ポー・トースター(Poe Toaster、「ポーに乾杯する人」の意)は、1949年から2009年まで毎年、エドガー・アラン・ポーの誕生日である1月19日に、ポーの墓碑を訪れて供え物をしていた謎の人物に対する非公式の呼び名である。目撃者によれば、彼は黒い服に白いスカーフを付け、つばの広い帽子を被っており、墓の前に三本の薔薇と、中身の減ったフレンチ・コニャックのボトルを置いて立ち去っていったという。毎年多数のものが彼を見るために集まり、また彼の毎年の訪問はエドガー・アラン・ポー協会から非公式に支援されていたにもかかわらず、はっきりとした目撃情報も写真を撮られることも稀であった。

「ポー・トースター」が毎年1月に訪れていたエドガー・アラン・ポーの墓碑。

彼の素性についての最終的な結論は出ていないが、2007年になってサム・ポーポラという人物が自分こそその人であると名乗り出ている[1]。ポーポラはボルティモア・ウェストミンスターホールに勤めていた歴史学者で、彼は1960年代末に人目を引くためにこの行動を思いついたという。しかし1950年の『イブニング・サン』紙ボルティモア版には「素性の不明な市民が毎年空のボトルを捧げていた」とはっきり記した記事がある上、ポーポラの話は語られるごとに細部が食い違っており、また彼は他にも同じ行動を取っていた人物がいたことを認めている[2]

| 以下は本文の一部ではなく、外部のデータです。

(** * Stock synchronisation Manager+ -> Mercado Libre (syncStocksML.js)

    A shallow embedding of the reconciliation engine of [syncStocksML.js],
    of its command line, and of the two [/api/sync/stocks] routes of
    [server.js], with the properties of the engine's specification stated
    and proved over it.

    Conventions of the model.
    - The numbers of the ERP payloads and their sums are IEEE 754 doubles
      ([number]): a balance may be fractional, negative, huge, infinite or
      [NaN], and [+] rounds to nearest.  The quantities the engine
      compares and sends are integers ([Z]): the value of
      [parseInt(stock) || 0] and the [available_quantity] of a listing.
      [parseInt] of a number reads the integer digits of its decimal
      print; where JavaScript prints the number in exponent notation
      (from 10^21 on and below 10^-6) the digits before the exponent are
      left to the runtime ([exponent_head]).  Counters and positions are
      integers.
    - Payloads of the ERP are dynamically inspected by the code
      ([Array.isArray], [typeof], truthiness) and are kept as JSON trees;
      payloads of Mercado Libre are read field by field and are records
      with optional fields.
    - Identifiers (SKUs, item ids, tokens) are strings.
    - [async] functions are computations over an explicit state: the
      module-level variables, the remote world, and the trace of what the
      engine sent out (requests, warnings, pauses, and the progress line
      [processInParallel] writes after each chunk).  The other lines
      written with [console.log] and [console.error] are not traced.
    - The items of a chunk are in flight together; the model runs each of
      them to its end, one after the other, in the order in which the
      world lets them complete, and every statement holds for every such
      order.  The requests of two items of a chunk are therefore not
      interleaved in the trace, and an item reuses the ERP token its
      predecessor fetched: no statement below reads the relative order
      of the requests of different items or counts ERP logins.  A
      processor that rejects ends its chunk in the model; the processor
      the engine hands over catches every exception and never rejects.
    - Loops run on fuel; [NoFuel] is the outcome of a loop that is still
      running when the fuel is spent. *)

From Stdlib Require Import ZArith Lia SpecFloat.
From stdpp Require Import base option list strings pretty.

Set Warnings "-register-all".
Open Scope string_scope.
Open Scope Z_scope.

(** ** JavaScript numbers *)

(** A JavaScript number is an IEEE 754 double: a zero, an infinity,
    [NaN], or a finite [m * 2^e] with its sign. *)
Definition number : Type := spec_float.

(** [x + y] on doubles, rounded to nearest, ties to even. *)
Definition js_add (x y : number) : number := SFadd 53 1024 x y.

(** The number an integer numeral denotes: the double nearest to [n]. *)
Definition num (n : Z) : number := binary_normalize 53 1024 n 0 false.

(** ToBoolean of a number: false for [0], [-0] and [NaN]. *)
Definition truthy_number (x : number) : bool :=
  match x with
  | S754_zero _ | S754_nan => false
  | _ => true
  end.

(** [x || 0]. *)
Definition number_or_0 (x : number) : number :=
  if truthy_number x then x else num 0.


(** The value of a finite number when it is an integer. *)
Definition integer_value (x : number) : option Z :=
  match x with
  | S754_zero _ => Some 0
  | S754_finite s m e =>
      if 0 <=? e then Some (cond_Zopp s (Zpos m * 2 ^ e))
      else if Zpos m mod 2 ^ (- e) =? 0
           then Some (cond_Zopp s (Zpos m / 2 ^ (- e)))
           else None
  | _ => None
  end.

(** What the runtime does with text, left uninterpreted:
    [parseFloat] on a string, and the integer [parseInt] reads off a
    number that prints in exponent notation ([1e+21], [5e-7]): the
    digits before the [.] or the [e], with the sign. *)
Record Runtime : Type := {
  parseFloat_str : string -> number;
  exponent_head : number -> Z
}.

(** ** JSON values as the code inspects them *)

Inductive Json : Type :=
| JNull
| JBool (b : bool)
| JNum (x : number)
| JStr (s : string)
| JArr (items : list Json)
| JObj (fields : list (string * Json)).

(** A property read yields [None] for JavaScript's [undefined]. *)
Fixpoint assoc (k : string) (fields : list (string * Json)) : option Json :=
  match fields with
  | [] => None
  | (k', v) :: rest => if String.eqb k k' then Some v else assoc k rest
  end.

(** [v.k] on a value that is not [null]; only objects carry the named
    fields the engine reads. *)
Definition prop (v : Json) (k : string) : option Json :=
  match v with
  | JObj fields => assoc k fields
  | _ => None
  end.

(** ToBoolean. *)
Definition truthy (v : option Json) : bool :=
  match v with
  | None | Some JNull => false
  | Some (JBool b) => b
  | Some (JNum x) => truthy_number x
  | Some (JStr s) => negb (String.eqb s "")
  | Some (JArr _) | Some (JObj _) => true
  end.

(** [a || b] where [b] is a defined value. *)
Definition js_or (a : option Json) (b : Json) : Json :=
  match a with
  | Some v => if truthy a then v else b
  | None => b
  end.

Definition isArray (v : option Json) : bool :=
  match v with Some (JArr _) => true | _ => false end.

(** [typeof v === 'object'] for a JSON value: arrays, objects and [null]. *)
Definition typeof_object (v : Json) : bool :=
  match v with JNull | JArr _ | JObj _ => true | _ => false end.

Section ParseFloat.

Variable js : Runtime.

(** [parseFloat(v)] reads the numeric prefix of [String(v)].  A number
    prints as a numeral that reads back as the same number ([-0] prints
    as [0]); [true], [false] and [[object Object]] have no numeric
    prefix; an array prints its elements separated by commas, so its
    prefix is that of its first element, empty for [null]. *)
Fixpoint parseFloat (v : Json) : number :=
  match v with
  | JNum (S754_zero _) => num 0
  | JNum x => x
  | JStr s => parseFloat_str js s
  | JArr (JNull :: _) => S754_nan
  | JArr (x :: _) => parseFloat x
  | JArr [] => S754_nan
  | JNull | JBool _ | JObj _ => S754_nan
  end.

(** [parseInt(x)] reads the integer prefix of [String(x)].  From 1 up to
    but not including 10^21 a number prints in positional notation and
    the prefix is its integer part; from 0.000001 up to 1 it prints as
    [0.…]; outside these ranges it prints in exponent notation.
    [Infinity] and [NaN] have no integer prefix. *)
Definition parseInt (x : number) : option Z :=
  match x with
  | S754_nan | S754_infinity _ => None
  | S754_zero _ => Some 0
  | S754_finite s m e =>
      let integer_part := Z.shiftl (Zpos m) e in
      if (1 <=? integer_part) && (integer_part <? 10 ^ 21)
      then Some (cond_Zopp s integer_part)
      else if (integer_part =? 0) && (2 ^ (- e) <=? Zpos m * 10 ^ 6)
      then Some 0
      else Some (exponent_head js x)
  end.

(** [parseInt(x) || 0]: [NaN] and [0] both give [0]. *)
Definition num_or_0 (x : option Z) : Z := default 0 x.

(** [item && typeof item === 'object']. *)
Definition is_record (item : Json) : bool :=
  truthy (Some item) && typeof_object item.

(** [parseFloat(item.saldo || 0) || 0]: what a record adds to [stock]. *)
Definition saldo_of (item : Json) : number :=
  number_or_0 (parseFloat (js_or (prop item "saldo") (JNum (num 0)))).

(** The body of the inner [forEach]. *)
Definition add_item (stock : number) (item : Json) : number :=
  if is_record item then js_add stock (saldo_of item) else stock.

(** The body of the outer [forEach]. *)
Definition add_subArray (stock : number) (subArray : Json) : number :=
  match subArray with
  | JArr items => fold_left add_item items stock
  | _ => stock
  end.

過去数年の間墓碑の前に残されていたメモによれば、オリジナルの「トースター」は1949年から毎年墓を訪れていたが、1998年に死去し、その後彼の「息子」がその伝統を受け継いだのだという。しかし新たな「トースター」の残したいくつかのメモの記述を「トースター」にふさわしくないと感じる者もおり、2006年には複数の人物が墓地に押し入り、新たな「トースター」の素性を暴こうとしたが成功しなかった。2010年になって、1949年以来初めてポー・トースターの訪れが途絶えた[3]

原「ポー・トースター」 編集

ポー・トースターの訪れは1949年、エドガー・アラン・ポーの死から1世紀後の彼の誕生日から始まった。その年の1月19日の早朝、先端を銀で覆った杖を持った、男性と推測される黒ずくめの人物が、メリーランド州ボルティモアのウェスト・ミンスターホールの墓地に入った。その人物はポーの墓の前まで来るとコニャックで乾杯を行なった。そしてそこから離れる前に、三本の赤い薔薇と、マーテル・コニャックのハーフボトルを墓の前に残していった[4]

三本の薔薇は、同じ場所に埋葬されているポーとその妻のヴァージニア・クレム、義母のマリア・クレムの3人を表していると考えられているが、コニャックの方は何を意味するのかはっきりしていない(ポーの作品には例えば「アモンティリャドの酒樽」のように酒を題材にした作品はあるが、コニャックが重要な役割を果たすものはない)。しかし後になってポーの墓の前に残されたメモには(後述するように、これはオリジナルの「トースター」の意志を受け継いだ別の人物によるものと考えられている)、家族の伝統を尊重して、今までどおりボトルを置いていくという注意書きが書かれていた[5] 。これらのボトルのいくつかはボルティモアのポー博物館に保存されている。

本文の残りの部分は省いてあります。